__Collected data entries__.
*** Begin section ***

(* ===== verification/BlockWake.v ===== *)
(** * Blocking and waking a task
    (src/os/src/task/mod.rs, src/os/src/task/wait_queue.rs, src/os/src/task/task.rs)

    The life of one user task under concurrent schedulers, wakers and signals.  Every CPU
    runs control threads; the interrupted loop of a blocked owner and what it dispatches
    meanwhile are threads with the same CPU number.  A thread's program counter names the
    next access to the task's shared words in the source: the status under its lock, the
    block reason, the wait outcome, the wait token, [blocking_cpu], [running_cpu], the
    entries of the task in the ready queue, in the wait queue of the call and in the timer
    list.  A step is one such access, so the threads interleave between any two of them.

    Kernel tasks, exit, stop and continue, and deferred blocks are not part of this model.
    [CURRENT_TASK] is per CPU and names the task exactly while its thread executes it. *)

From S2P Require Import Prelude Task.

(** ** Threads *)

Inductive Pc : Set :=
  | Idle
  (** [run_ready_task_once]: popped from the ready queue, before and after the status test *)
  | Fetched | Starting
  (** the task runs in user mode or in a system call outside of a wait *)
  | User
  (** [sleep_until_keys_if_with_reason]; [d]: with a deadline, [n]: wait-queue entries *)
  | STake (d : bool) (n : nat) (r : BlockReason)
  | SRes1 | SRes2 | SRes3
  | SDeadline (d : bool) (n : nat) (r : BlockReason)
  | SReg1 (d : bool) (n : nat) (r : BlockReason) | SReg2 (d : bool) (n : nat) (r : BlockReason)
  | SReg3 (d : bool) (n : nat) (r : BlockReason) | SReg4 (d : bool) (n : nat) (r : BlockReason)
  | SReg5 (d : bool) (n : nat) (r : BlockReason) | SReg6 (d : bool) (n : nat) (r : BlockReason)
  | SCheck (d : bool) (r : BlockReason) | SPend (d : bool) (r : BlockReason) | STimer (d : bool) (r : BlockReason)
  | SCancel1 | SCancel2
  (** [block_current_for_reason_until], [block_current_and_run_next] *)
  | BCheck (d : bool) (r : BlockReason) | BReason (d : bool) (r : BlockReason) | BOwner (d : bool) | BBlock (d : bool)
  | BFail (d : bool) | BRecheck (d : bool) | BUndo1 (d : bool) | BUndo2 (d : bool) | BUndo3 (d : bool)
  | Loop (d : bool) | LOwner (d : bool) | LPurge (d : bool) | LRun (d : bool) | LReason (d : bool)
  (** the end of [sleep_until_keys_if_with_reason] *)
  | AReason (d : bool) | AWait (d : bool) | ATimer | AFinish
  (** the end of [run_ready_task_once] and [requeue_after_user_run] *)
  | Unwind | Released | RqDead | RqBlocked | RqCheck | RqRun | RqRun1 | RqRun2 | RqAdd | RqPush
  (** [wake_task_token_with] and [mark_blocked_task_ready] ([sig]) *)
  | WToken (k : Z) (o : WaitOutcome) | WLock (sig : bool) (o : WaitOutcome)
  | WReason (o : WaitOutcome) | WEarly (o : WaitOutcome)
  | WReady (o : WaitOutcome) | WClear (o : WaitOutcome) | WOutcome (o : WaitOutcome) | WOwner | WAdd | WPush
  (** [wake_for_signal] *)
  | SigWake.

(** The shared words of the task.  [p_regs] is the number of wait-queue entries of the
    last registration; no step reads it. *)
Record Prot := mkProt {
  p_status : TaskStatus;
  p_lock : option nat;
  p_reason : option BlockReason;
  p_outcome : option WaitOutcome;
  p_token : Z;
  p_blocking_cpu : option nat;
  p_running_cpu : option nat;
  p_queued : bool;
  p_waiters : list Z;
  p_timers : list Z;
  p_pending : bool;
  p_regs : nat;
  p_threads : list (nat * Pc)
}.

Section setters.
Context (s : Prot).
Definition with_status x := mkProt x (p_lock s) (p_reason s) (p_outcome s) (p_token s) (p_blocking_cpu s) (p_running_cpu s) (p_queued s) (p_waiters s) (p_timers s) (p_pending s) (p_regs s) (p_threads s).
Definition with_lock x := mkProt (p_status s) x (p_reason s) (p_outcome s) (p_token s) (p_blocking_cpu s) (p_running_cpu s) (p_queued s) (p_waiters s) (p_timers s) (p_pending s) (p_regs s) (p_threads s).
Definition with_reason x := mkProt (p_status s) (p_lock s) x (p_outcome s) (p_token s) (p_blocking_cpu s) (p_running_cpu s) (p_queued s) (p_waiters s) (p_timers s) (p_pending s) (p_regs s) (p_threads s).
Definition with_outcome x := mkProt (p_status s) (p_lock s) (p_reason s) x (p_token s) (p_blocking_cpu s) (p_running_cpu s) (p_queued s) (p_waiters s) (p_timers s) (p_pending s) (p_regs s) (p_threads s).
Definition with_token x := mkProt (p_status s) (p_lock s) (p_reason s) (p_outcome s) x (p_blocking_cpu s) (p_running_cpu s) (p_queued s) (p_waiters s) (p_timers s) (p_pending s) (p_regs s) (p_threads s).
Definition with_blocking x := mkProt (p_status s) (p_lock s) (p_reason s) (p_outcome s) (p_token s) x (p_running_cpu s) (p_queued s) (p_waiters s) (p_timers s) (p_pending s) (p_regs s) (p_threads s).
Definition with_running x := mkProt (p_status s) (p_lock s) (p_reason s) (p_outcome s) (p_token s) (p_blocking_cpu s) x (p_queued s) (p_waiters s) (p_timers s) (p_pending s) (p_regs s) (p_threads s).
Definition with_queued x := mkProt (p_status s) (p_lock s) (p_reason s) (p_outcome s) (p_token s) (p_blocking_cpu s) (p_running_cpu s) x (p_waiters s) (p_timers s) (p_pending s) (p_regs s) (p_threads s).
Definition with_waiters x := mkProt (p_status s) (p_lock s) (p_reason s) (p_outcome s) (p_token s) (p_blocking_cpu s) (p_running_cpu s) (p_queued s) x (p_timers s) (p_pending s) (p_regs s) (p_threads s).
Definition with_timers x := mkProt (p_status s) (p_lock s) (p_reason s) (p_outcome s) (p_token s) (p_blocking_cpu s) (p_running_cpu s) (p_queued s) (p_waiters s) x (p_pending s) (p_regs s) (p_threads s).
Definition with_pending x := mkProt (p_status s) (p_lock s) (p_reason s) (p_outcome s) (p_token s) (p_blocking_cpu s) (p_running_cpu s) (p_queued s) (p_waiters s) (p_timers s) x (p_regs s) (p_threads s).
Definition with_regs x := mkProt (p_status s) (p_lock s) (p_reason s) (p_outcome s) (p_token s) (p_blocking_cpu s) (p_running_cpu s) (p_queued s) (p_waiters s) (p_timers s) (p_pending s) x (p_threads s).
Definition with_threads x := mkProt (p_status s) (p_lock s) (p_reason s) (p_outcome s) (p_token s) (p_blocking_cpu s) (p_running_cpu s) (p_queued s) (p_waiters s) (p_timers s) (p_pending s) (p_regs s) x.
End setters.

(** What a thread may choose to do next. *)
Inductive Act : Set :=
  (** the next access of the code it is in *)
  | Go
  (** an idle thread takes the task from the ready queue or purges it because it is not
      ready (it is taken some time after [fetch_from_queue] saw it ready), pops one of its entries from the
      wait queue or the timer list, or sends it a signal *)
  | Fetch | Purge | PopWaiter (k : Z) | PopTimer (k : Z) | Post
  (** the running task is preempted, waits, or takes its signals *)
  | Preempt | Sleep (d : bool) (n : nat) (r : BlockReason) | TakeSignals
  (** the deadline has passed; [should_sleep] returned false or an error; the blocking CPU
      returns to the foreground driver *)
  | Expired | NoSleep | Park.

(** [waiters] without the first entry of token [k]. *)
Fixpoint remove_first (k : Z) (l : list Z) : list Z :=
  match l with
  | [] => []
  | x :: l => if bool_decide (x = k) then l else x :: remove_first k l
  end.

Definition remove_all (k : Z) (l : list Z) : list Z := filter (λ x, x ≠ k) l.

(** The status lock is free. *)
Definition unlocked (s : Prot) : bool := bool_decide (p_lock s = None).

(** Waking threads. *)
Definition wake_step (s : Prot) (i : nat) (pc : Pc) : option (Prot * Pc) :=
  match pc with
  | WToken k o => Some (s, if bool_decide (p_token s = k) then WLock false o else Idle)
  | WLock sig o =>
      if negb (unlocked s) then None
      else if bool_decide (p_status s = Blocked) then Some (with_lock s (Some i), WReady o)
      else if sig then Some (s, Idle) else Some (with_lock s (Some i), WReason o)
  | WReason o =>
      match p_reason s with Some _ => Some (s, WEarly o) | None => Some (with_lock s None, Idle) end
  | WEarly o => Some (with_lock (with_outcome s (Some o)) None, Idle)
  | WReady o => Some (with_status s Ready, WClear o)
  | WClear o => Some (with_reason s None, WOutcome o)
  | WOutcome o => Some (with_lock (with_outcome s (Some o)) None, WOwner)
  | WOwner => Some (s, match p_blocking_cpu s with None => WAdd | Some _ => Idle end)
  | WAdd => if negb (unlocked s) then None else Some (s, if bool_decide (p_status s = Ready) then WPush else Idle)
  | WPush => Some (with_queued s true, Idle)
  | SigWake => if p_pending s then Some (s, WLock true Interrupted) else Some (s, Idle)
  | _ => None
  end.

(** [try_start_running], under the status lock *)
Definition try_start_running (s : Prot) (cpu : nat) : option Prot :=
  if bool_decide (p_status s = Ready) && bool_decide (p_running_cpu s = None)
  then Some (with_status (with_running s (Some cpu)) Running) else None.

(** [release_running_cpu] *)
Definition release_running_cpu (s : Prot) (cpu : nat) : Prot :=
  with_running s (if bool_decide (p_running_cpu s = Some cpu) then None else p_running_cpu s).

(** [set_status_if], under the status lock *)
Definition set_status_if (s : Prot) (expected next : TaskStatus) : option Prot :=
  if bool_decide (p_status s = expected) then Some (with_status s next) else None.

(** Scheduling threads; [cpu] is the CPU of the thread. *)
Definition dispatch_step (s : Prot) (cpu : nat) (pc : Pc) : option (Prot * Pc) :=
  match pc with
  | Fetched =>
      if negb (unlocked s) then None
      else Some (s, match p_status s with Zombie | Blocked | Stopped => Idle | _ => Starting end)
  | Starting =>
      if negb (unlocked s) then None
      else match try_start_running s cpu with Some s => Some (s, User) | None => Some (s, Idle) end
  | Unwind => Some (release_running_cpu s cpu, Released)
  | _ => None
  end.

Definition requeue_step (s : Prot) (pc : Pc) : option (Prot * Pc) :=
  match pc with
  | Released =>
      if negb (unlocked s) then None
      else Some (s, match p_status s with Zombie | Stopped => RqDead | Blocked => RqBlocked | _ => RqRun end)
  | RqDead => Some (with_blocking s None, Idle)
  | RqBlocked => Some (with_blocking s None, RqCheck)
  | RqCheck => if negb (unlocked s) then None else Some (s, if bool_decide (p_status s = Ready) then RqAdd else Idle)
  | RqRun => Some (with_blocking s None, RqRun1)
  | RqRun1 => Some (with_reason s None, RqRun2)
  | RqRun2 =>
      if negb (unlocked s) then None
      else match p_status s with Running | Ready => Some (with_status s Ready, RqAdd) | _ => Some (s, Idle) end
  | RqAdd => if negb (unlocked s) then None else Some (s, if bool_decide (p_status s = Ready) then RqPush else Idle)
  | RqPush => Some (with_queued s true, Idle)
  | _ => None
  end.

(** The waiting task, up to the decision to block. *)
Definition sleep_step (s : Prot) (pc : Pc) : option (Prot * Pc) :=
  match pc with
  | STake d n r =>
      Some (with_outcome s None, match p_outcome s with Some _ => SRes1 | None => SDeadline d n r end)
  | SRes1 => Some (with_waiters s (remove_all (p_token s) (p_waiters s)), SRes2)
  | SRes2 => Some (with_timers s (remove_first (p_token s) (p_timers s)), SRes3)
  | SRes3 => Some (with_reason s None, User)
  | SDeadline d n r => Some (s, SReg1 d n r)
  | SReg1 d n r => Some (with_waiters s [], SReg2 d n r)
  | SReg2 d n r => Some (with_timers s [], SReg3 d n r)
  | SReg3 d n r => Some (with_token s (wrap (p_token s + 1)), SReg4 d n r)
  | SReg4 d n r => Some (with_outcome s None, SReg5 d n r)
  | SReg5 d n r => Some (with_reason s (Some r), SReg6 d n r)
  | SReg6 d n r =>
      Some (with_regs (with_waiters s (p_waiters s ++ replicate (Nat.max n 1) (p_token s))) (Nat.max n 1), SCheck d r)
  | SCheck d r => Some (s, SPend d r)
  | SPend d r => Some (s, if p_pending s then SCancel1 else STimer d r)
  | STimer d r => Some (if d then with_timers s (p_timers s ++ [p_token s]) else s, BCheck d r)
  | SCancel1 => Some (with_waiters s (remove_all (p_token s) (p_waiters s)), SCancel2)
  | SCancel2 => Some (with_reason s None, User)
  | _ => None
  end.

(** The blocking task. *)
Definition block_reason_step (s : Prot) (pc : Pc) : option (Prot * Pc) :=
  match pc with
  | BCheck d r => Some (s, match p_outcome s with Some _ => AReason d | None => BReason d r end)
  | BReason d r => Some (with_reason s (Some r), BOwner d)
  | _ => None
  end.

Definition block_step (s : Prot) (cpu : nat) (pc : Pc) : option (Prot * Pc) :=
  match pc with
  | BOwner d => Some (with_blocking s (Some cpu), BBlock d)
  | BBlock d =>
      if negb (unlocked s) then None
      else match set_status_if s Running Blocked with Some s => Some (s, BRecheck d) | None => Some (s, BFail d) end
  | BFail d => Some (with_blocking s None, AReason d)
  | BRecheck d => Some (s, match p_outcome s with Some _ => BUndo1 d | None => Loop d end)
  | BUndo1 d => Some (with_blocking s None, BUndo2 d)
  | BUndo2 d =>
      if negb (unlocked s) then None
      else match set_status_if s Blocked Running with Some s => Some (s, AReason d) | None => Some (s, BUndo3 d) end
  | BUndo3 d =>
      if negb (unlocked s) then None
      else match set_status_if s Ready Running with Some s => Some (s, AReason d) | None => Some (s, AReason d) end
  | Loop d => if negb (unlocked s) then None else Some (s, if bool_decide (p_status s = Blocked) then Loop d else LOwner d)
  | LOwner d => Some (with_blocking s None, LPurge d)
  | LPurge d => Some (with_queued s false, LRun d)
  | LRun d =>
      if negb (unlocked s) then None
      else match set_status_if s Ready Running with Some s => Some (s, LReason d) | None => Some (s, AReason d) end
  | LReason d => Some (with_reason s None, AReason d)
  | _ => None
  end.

*** End section ***

__Work instructions__.
Where the word "BRecheck" shows up in a line of the entries above, copy that line.

__Finished task__.
  | BFail (d : bool) | BRecheck (d : bool) | BUndo1 (d : bool) | BUndo2 (d : bool) | BUndo3 (d : bool)
      else match set_status_if s Running Blocked with Some s => Some (s, BRecheck d) | None => Some (s, BFail d) end
  | BRecheck d => Some (s, match p_outcome s with Some _ => BUndo1 d | None => Loop d end)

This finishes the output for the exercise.